(* ===== verification/Lv2Sema.v ===== *)
(** Counting semaphores of the lv2 kernel (Emu/Cell/lv2/sys_semaphore.h and .cpp).

    [Sema.step] is the interleaving semantics of [sys_semaphore_wait], [sys_semaphore_trywait] and
    [sys_semaphore_post]: a program counter per thread, one step per atomic access ([val],
    [mutex], the wait queue under the mutex, the sleep state), so that every interleaving of the
    fast paths (compare and swap on [val] without the mutex) with the slow paths is a run of the
    model.  The wait queue is any instance of [WaitQueue].  The theorems show the invariant of the
    object, that it refines an abstract counting semaphore without barging, that tokens are
    conserved, and that the holder of the mutex always releases it. *)

From Stdlib Require Import ZArith Lia Bool.
From stdpp Require Import base tactics option list numbers gmap sets.
From S2P Require Import Prelude Lv2Queue Lv2Base.
Import Lv2Queue.Lv2Queue.
Local Open Scope Z_scope.

Module Sema.

(** Where a thread is.  The constructors are the points between two atomic accesses; [Wait*],
    [Timeout*] and [Stop*] are in [sys_semaphore_wait], [Post*] in [sys_semaphore_post]. *)
Inductive pc :=
  | Idle
  | WaitCas (v timeout : Z)        (* val > 0 was read *)
  | WaitLock (timeout : Z)         (* before lock_guard lock(sema.mutex) *)
  | WaitDec (timeout : Z)          (* before sema.val-- *)
  | WaitEnqueue (timeout : Z)      (* before sema.sleep and emplace *)
  | WaitUnlock (timeout : Z)       (* queued, before the guard is released *)
  | WaitRelease (r : result)       (* the call ends when the guard is released *)
  | Sleeping (timeout : Z)         (* in the loop on ppu.state *)
  | TimeoutLock | TimeoutUnqueue | TimeoutVal
  | StopLock | StopScan | StopRelease (r : result)
  | PostCas (count v : Z)          (* 0 <= val was read *)
  | PostLock (count : Z)
  | PostScan (count : Z)           (* before the loop over sem->sq *)
  | PostFetch (count : Z)          (* before val.fetch_op *)
  | PostWake (to_awake : nat) (woken : list tid)
  | PostAwake (woken : list tid)   (* before lv2_obj::awake_all *)
  | PostRelease (r : result)
  | Done (r : result)
  | Stopped (r : result)           (* left the call while the emulator is stopping *)
  | Failed.                        (* an [ensure] did not hold *)

(** What happens next to a thread: it enters a system call, it performs its next access, its wait
    times out, the emulator is stopped, another call changes its priority. *)
Inductive event :=
  | CallWait (timeout : Z) | CallTrywait | CallPost (count : Z)
  | Step | Timeout | Stop | Prio (sleeping : bool) (p : Z).

(** The fields of [lv2_sema] that are constant. *)
Record const := Const { protocol : Z; max : Z }.

(** [lv2_sema] and the threads. *)
Record state (T : Type) := St {
  val : Z; sq : T; mutex : option tid;
  pcs : tid -> pc; run : tid -> run_state; info : tid -> thread_info; tag : Z }.
Arguments St {T} _ _ _ _ _ _ _.
Arguments val {T} _.
Arguments sq {T} _.
Arguments mutex {T} _.
Arguments pcs {T} _.
Arguments run {T} _.
Arguments info {T} _.
Arguments tag {T} _.

Section Step.
Context {T : Type} `{!WaitQueue T} (c : const).

Definition goto (t : tid) (p : pc) (s : state T) : state T :=
  St (val s) (sq s) (mutex s) (upd t p (pcs s)) (run s) (info s) (tag s).
Definition set_val (v : Z) (s : state T) : state T :=
  St v (sq s) (mutex s) (pcs s) (run s) (info s) (tag s).
Definition set_sq (q : T) (s : state T) : state T :=
  St (val s) q (mutex s) (pcs s) (run s) (info s) (tag s).
Definition set_mutex (m : option tid) (s : state T) : state T :=
  St (val s) (sq s) m (pcs s) (run s) (info s) (tag s).
Definition set_run (r : tid -> run_state) (s : state T) : state T :=
  St (val s) (sq s) (mutex s) (pcs s) r (info s) (tag s).
Definition set_info (i : tid -> thread_info) (g : Z) (s : state T) : state T :=
  St (val s) (sq s) (mutex s) (pcs s) (run s) i g.

(** [std::lock_guard lock(sema.mutex)]: waits while another thread holds the mutex. *)
Definition lock (t : tid) (p : pc) (s : state T) : option (state T) :=
  match mutex s with
  | None => Some (goto t p (set_mutex (Some t) s))
  | Some _ => None
  end.
Definition unlock (t : tid) (p : pc) (s : state T) : option (state T) :=
  Some (goto t p (set_mutex None s)).

(** [sema.sleep(ppu, timeout); lv2_obj::emplace(sema.sq, &ppu);] *)
Definition sleep_enqueue (t : tid) (s : state T) : state T :=
  let g := wrap 64 (tag s + 1) in
  set_info (upd t (enqueue_order g (info s t)) (info s)) g
    (set_sq (wq_emplace t (sq s)) (set_run (upd t Suspended (run s)) s)).

(** [sys_semaphore_wait]. *)
Definition wait_step (t : tid) (p : pc) (s : state T) : option (state T) :=
  match p with
  | WaitCas v timeout =>
      if val s =? v then Some (goto t (Done (Ret CELL_OK)) (set_val (sgn 32 (v - 1)) s))
      else Some (goto t (WaitLock timeout) s)
  | WaitLock timeout => lock t (WaitDec timeout) s
  | WaitDec timeout =>
      let s' := set_val (sgn 32 (val s - 1)) s in
      if val s <=? 0 then Some (goto t (WaitEnqueue timeout) s')
      else Some (goto t (WaitRelease (Ret CELL_OK)) s')
  | WaitEnqueue timeout => Some (goto t (WaitUnlock timeout) (sleep_enqueue t s))
  | WaitUnlock timeout => unlock t (Sleeping timeout) s
  | WaitRelease r => unlock t (Done r) s
  | Sleeping _ =>
      (* test_and_reset(cpu_flag::signal) *)
      match run s t with
      | Signaled => Some (goto t (Done (Ret CELL_OK)) (set_run (upd t Running (run s)) s))
      | _ => None
      end
  | TimeoutLock => lock t TimeoutUnqueue s
  | TimeoutUnqueue =>
      let r := wq_unqueue t (sq s) in
      let s' := set_sq r.2 s in
      match r.1 with
      | None => Some (goto t (WaitRelease (Ret CELL_OK)) s')
      | Some _ => Some (goto t TimeoutVal s')
      end
  | TimeoutVal =>
      if val s <? 0
      then Some (goto t (WaitRelease (Ret CELL_ETIMEDOUT)) (set_val (sgn 32 (val s + 1)) s))
      else Some (goto t Failed s)
  | StopLock => lock t StopScan s
  | StopScan =>
      if bool_decide (t ∈ wq_list (sq s)) then
        let i := info s t in
        Some (goto t (StopRelease Again)
          (set_info (upd t (Info (prio i) (order i) (preserve_bit i) true) (info s)) (tag s) s))
      else Some (goto t (StopRelease (Ret CELL_OK)) s)
  | StopRelease r => unlock t (Stopped r) s
  | _ => None
  end.
(* ===== verification/Lv2Mutex.v ===== *)
(** Mutexes of the lv2 kernel (Emu/Cell/lv2/sys_mutex.h and .cpp).

    [Mutex.step] is the interleaving semantics of [sys_mutex_lock], [sys_mutex_trylock] and
    [sys_mutex_unlock] for any number of threads: one step per atomic access to [control]
    ([owner] and the wait queue [sq], changed by compare and swap without the object's mutex),
    to the object's mutex and to the sleep state, including the window between queueing and
    sleeping in which [cancel_sleep] replaces the wakeup.  [reown] is one step: it runs under the
    object's mutex, where only new waiters can be added. *)

From Stdlib Require Import ZArith Lia Bool.
From stdpp Require Import base tactics option list numbers gmap sets.
From S2P Require Import Prelude Lv2Queue Lv2Base.
Import Lv2Queue.Lv2Queue.
Local Open Scope Z_scope.

Module Mutex.

(** The caller of [try_lock]. *)
Inductive kind := Try | Lock (timeout : Z).

(** Where a thread is: [Lock*], [Timeout*] and [Stop*] in [sys_mutex_lock] and [sys_mutex_trylock],
    [Unlock*] in [sys_mutex_unlock]. *)
Inductive pc :=
  | Idle
  | LockCas (sq : option tid) (k : kind)  (* owner == 0 was read, with this sq *)
  | LockBusy (timeout : Z)                (* try_lock gave CELL_EBUSY *)
  | LockRetry (timeout : Z)               (* spinning, before try_lock *)
  | LockSleep (timeout : Z)               (* queued by try_own, before mutex.sleep *)
  | Sleeping (timeout : Z)                (* in the loop on ppu.state *)
  | LockRelease (r : result)
  | TimeoutRead | TimeoutWait | TimeoutLock | TimeoutUnqueue
  | StopLock | StopScan | StopRelease (r : result)
  | UnlockCas                             (* owner and no sq was read *)
  | UnlockLock | UnlockReown
  | UnlockAwake (cpu : tid)               (* before mutex.awake(cpu) *)
  | UnlockRelease (r : result)
  | Done (r : result)
  | Stopped (r : result).

Inductive event :=
  | CallLock (timeout : Z) | CallTrylock | CallUnlock
  | Step | Spin | Timeout | Stop | Prio (sleeping : bool) (p : Z).

(** The constant fields of [lv2_mutex]. *)
Record const := Const { protocol : Z; recursive : Z }.

Definition SYS_SYNC_RECURSIVE : Z := 0x10.
Definition SYS_SYNC_NOT_RECURSIVE : Z := 0x20.

(** [lv2_mutex] ([control] is [owner] and [sq]; no owner is the id 0) and the threads. *)
Record state (T : Type) := St {
  owner : option tid; sq : T; lock_count : Z; mutex : option tid;
  pcs : tid -> pc; run : tid -> run_state; cancel_sleep : tid -> Z;
  info : tid -> thread_info; tag : Z }.
Arguments St {T} _ _ _ _ _ _ _ _ _.
Arguments owner {T} _.
Arguments sq {T} _.
Arguments lock_count {T} _.
Arguments mutex {T} _.
Arguments pcs {T} _.
Arguments run {T} _.
Arguments cancel_sleep {T} _.
Arguments info {T} _.
Arguments tag {T} _.

Section Step.
Context {T : Type} `{!WaitQueue T} (c : const).

Definition goto (t : tid) (p : pc) (s : state T) : state T :=
  St (owner s) (sq s) (lock_count s) (mutex s) (upd t p (pcs s)) (run s) (cancel_sleep s) (info s) (tag s).
Definition set_owner (o : option tid) (s : state T) : state T :=
  St o (sq s) (lock_count s) (mutex s) (pcs s) (run s) (cancel_sleep s) (info s) (tag s).
Definition set_sq (q : T) (s : state T) : state T :=
  St (owner s) q (lock_count s) (mutex s) (pcs s) (run s) (cancel_sleep s) (info s) (tag s).
Definition set_count (n : Z) (s : state T) : state T :=
  St (owner s) (sq s) n (mutex s) (pcs s) (run s) (cancel_sleep s) (info s) (tag s).
Definition set_mutex (m : option tid) (s : state T) : state T :=
  St (owner s) (sq s) (lock_count s) m (pcs s) (run s) (cancel_sleep s) (info s) (tag s).
Definition set_run (t : tid) (r : run_state) (s : state T) : state T :=
  St (owner s) (sq s) (lock_count s) (mutex s) (pcs s) (upd t r (run s)) (cancel_sleep s) (info s) (tag s).
Definition set_cancel (t : tid) (z : Z) (s : state T) : state T :=
  St (owner s) (sq s) (lock_count s) (mutex s) (pcs s) (run s) (upd t z (cancel_sleep s)) (info s) (tag s).
Definition set_info (t : tid) (i : thread_info) (g : Z) (s : state T) : state T :=
  St (owner s) (sq s) (lock_count s) (mutex s) (pcs s) (run s) (cancel_sleep s) (upd t i (info s)) g.
Definition set_queue (q : queue) (s : state) : state :=
  St q (g_pending s) (g_waiting s) (g_to_sleep s) (g_scheduler_ready s) (suspend s) (signal s)
     (notify s) (ack_suspend s) (cancel_sleep s) (info s) (tag s).
Definition set_waiting (w : list (Z * tid)) (s : state) : state :=
  St (g_ppu s) (g_pending s) w (g_to_sleep s) (g_scheduler_ready s) (suspend s) (signal s)
     (notify s) (ack_suspend s) (cancel_sleep s) (info s) (tag s).
Definition set_to_sleep (l : list tid) (s : state) : state :=
  St (g_ppu s) (g_pending s) (g_waiting s) l (g_scheduler_ready s) (suspend s) (signal s)
     (notify s) (ack_suspend s) (cancel_sleep s) (info s) (tag s).
Definition set_flags (sus sig : tid -> bool) (s : state) : state :=
  St (g_ppu s) (g_pending s) (g_waiting s) (g_to_sleep s) (g_scheduler_ready s) sus sig
     (notify s) (ack_suspend s) (cancel_sleep s) (info s) (tag s).
Definition set_notify (f : tid -> bool) (s : state) : state :=
  St (g_ppu s) (g_pending s) (g_waiting s) (g_to_sleep s) (g_scheduler_ready s) (suspend s)
     (signal s) f (ack_suspend s) (cancel_sleep s) (info s) (tag s).
Definition set_ack (ack : tid -> bool) (pending : Z) (s : state) : state :=
  St (g_ppu s) pending (g_waiting s) (g_to_sleep s) (g_scheduler_ready s) (suspend s) (signal s)
     (notify s) ack (cancel_sleep s) (info s) (tag s).
Definition set_cancel (c : tid -> Z) (s : state) : state :=
  St (g_ppu s) (g_pending s) (g_waiting s) (g_to_sleep s) (g_scheduler_ready s) (suspend s)
     (signal s) (notify s) (ack_suspend s) c (info s) (tag s).
Definition set_info (i : tid -> thread_info) (g : Z) (s : state) : state :=
  St (g_ppu s) (g_pending s) (g_waiting s) (g_to_sleep s) (g_scheduler_ready s) (suspend s)
     (signal s) (notify s) (ack_suspend s) (cancel_sleep s) i g.

(** [for (auto target = +g_ppu; target; target = target->next_ppu)]. *)
Definition targets (s : state) : list tid := walk (enough (g_ppu s)) (first (g_ppu s)) (g_ppu s).

(** *** [lv2_obj::sleep_unlocked] *)

(** [start_time + std::min<u64>(timeout, ~start_time)]. *)
Definition wait_until (start_time timeout : Z) : Z :=
  wrap 64 (start_time + Z.min timeout (2 ^ 64 - 1 - start_time)).

(** Insertion in [g_waiting] before the first later deadline. *)
Fixpoint register (until : Z) (t : tid) (w : list (Z * tid)) : list (Z * tid) :=
  match w with
  | [] => [(until, t)]
  | (x, u) :: w' => if until <? x then (until, t) :: w else (x, u) :: register until t w'
  end.

(** [g_to_sleep.erase] of the first occurrence. *)
Fixpoint erase (t : tid) (l : list tid) : list tid :=
  match l with
  | [] => []
  | x :: l => if x =? t then l else x :: erase t l
  end.

(** [None] when [ensure(!timeout || !(val & cpu_flag::notify))] fails. *)
Definition sleep_unlocked (t : tid) (timeout current_time : Z) (s : state) : option (bool * state) :=
  let s := if ack_suspend s t
           then set_ack (upd t false (ack_suspend s)) (wrap 32 (g_pending s - 1)) s else s in
  let return_val := negb (cancel_sleep s t =? 2) in
  let s := set_cancel (upd t 0 (cancel_sleep s)) s in
  if signal s t then Some (false, s)
  else if negb (timeout =? 0) && notify s t then None
  else
    let s := set_flags (upd t true (suspend s)) (signal s) s in
    let r := unqueue true (enough (g_ppu s)) t (g_ppu s) in
    match r.1 with
    | None =>
        if existsb (Z.eqb t) (g_to_sleep s) then Some (true, set_to_sleep (erase t (g_to_sleep s)) s)
        else Some (false, s)
    | Some _ =>
        let s := set_queue r.2 s in
        Some (return_val,
          if timeout =? 0 then s
          else set_waiting (register (wait_until current_time timeout) t (g_waiting s)) s)
    end.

================

WHAT THIS TASK INVOLVES: Return only the lines from the beginning of the material up to and including the line with "0 was read *)", exactly as written.

RESPONSE FOR THIS EXERCISE:
(* ===== verification/Lv2Sema.v ===== *)
(** Counting semaphores of the lv2 kernel (Emu/Cell/lv2/sys_semaphore.h and .cpp).

    [Sema.step] is the interleaving semantics of [sys_semaphore_wait], [sys_semaphore_trywait] and
    [sys_semaphore_post]: a program counter per thread, one step per atomic access ([val],
    [mutex], the wait queue under the mutex, the sleep state), so that every interleaving of the
    fast paths (compare and swap on [val] without the mutex) with the slow paths is a run of the
    model.  The wait queue is any instance of [WaitQueue].  The theorems show the invariant of the
    object, that it refines an abstract counting semaphore without barging, that tokens are
    conserved, and that the holder of the mutex always releases it. *)

From Stdlib Require Import ZArith Lia Bool.
From stdpp Require Import base tactics option list numbers gmap sets.
From S2P Require Import Prelude Lv2Queue Lv2Base.
Import Lv2Queue.Lv2Queue.
Local Open Scope Z_scope.

Module Sema.

(** Where a thread is.  The constructors are the points between two atomic accesses; [Wait*],
    [Timeout*] and [Stop*] are in [sys_semaphore_wait], [Post*] in [sys_semaphore_post]. *)
Inductive pc :=
  | Idle
  | WaitCas (v timeout : Z)        (* val > 0 was read *)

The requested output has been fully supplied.